Mangaluru, April 11,2017: Reports state that the department of Medical Genetics at Kasturba Medical College, Manipal, led by Dr Girish Katta, has discovered a new genetic disease called ’Multiple Mitochondrial Dysfunction Syndrome’ in four children from two unrelated families in the region.
The children with neurodevelopmental disorder were found to be affected with early onset of neurological deterioration, seizures, extensive white matter abnormalities, cortical migrational abnormalities, lactic acidosis and early demise.
"The team found defects in ISCA1 gene as the likely cause of their disease in four children from two families," Dr Girish said.

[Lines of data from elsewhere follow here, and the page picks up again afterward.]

(** * Transcript search and time-segment selection of the audio analyzer front end

    Shallow embedding of
    - [TranscriptionTab.handleSearch] (word-timestamp search),
    - [NewAudioDialog] (time-segment state, [handleUseFullAudioChange],
      [handleTimeChange], [validateTimeSegment], [handleCreate]),
    - [AudioAnalyzer] ([canTranscribe], [handleTranscribe]).

    Modelling conventions.
    - A JavaScript string is a list of UTF-16 code units; we model the
      strings whose code units all lie in Latin-1 (0..255) as [list ascii]
      (Rocq's [ascii] is an 8-bit character).  On this range
      [toLowerCase], [trim] and the white space of [parseFloat] are exact.
    - A JavaScript number is [NaN], [+Infinity], [-Infinity] or a finite
      value.  Every finite binary64 value is a finite decimal, so a finite
      number is written [Fin m e] with value [m * 10^e].  Rounding of decimal
      literals to binary64 is not modelled: parsed values are kept exact. *)

From Stdlib Require Import Bool Arith ZArith QArith Qabs Qround List Sorted Ascii String Lia.
From Stdlib Require Import Lqa.
Import ListNotations.

Open Scope bool_scope.
Close Scope Q_scope.

(** ** Strings *)

Definition jsstr := list ascii.

(** Literal helper: a Rocq string literal as a list of code units. *)
Definition s (x : string) : jsstr := list_ascii_of_string x.

Definition code (c : ascii) : nat := nat_of_ascii c.

(** WhiteSpace and LineTerminator code points of Latin-1:
    TAB, LF, VT, FF, CR, SPACE and NO-BREAK SPACE. *)
Definition is_ws (c : ascii) : bool :=
  let n := code c in
  ((9 <=? n) && (n <=? 13)) || (n =? 32) || (n =? 160).

(** [String.prototype.toLowerCase] on Latin-1: A-Z and U+00C0..U+00DE
    except U+00D7 are shifted by 0x20. *)
Definition to_lower_char (c : ascii) : ascii :=
  let n := code c in
  if ((65 <=? n) && (n <=? 90)) || ((192 <=? n) && (n <=? 222) && negb (n =? 215))
  then ascii_of_nat (n + 32) else c.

The team comprising clinical geneticist Dr Anju Shukla studied two families with severe neurological disease in infancy. All four affected children died early in childhood. DNA from the first family was analysed by exome sequencing, a new technology to study all the genes in one experiment, Dr Shukla explained.
The bioinformatics analysis then identified a similarly affected family.
All the four showed a severe white matter disease of brain and defective functioning of mitochondria in cells, she said.
Dr H Vinod Bhat, vice chancellor of Manipal University, lauded the efforts of department in discovering genetic basis of human diseases.
The work is now published online in Journal of Human Genetics, published by Nature Publishing Group.
Dr Bhat said a new bone disease ’Short Rib Thoracic Dysplasia Type 16’ was also identified by the same team and that the work has already been catalogued in Online Mendelian Inheritance in Man (OMIM) following discovery of similar disease from the United States.
Dr Girish said that his team’s contribution to the discovery of genes in the last two years include SFRP4, BGN, EXOC6B and EBF3.
Dean Dr Poornima Baliga gave the details of major work done by the department in the area of genetic bone disorders and brain disorders in the children.
Medical superintendent Dr Col (Retd) M Dayananda said patient care has improved after the research activities of the department and enabled genetic counselling and prenatal diagnosis for affected families.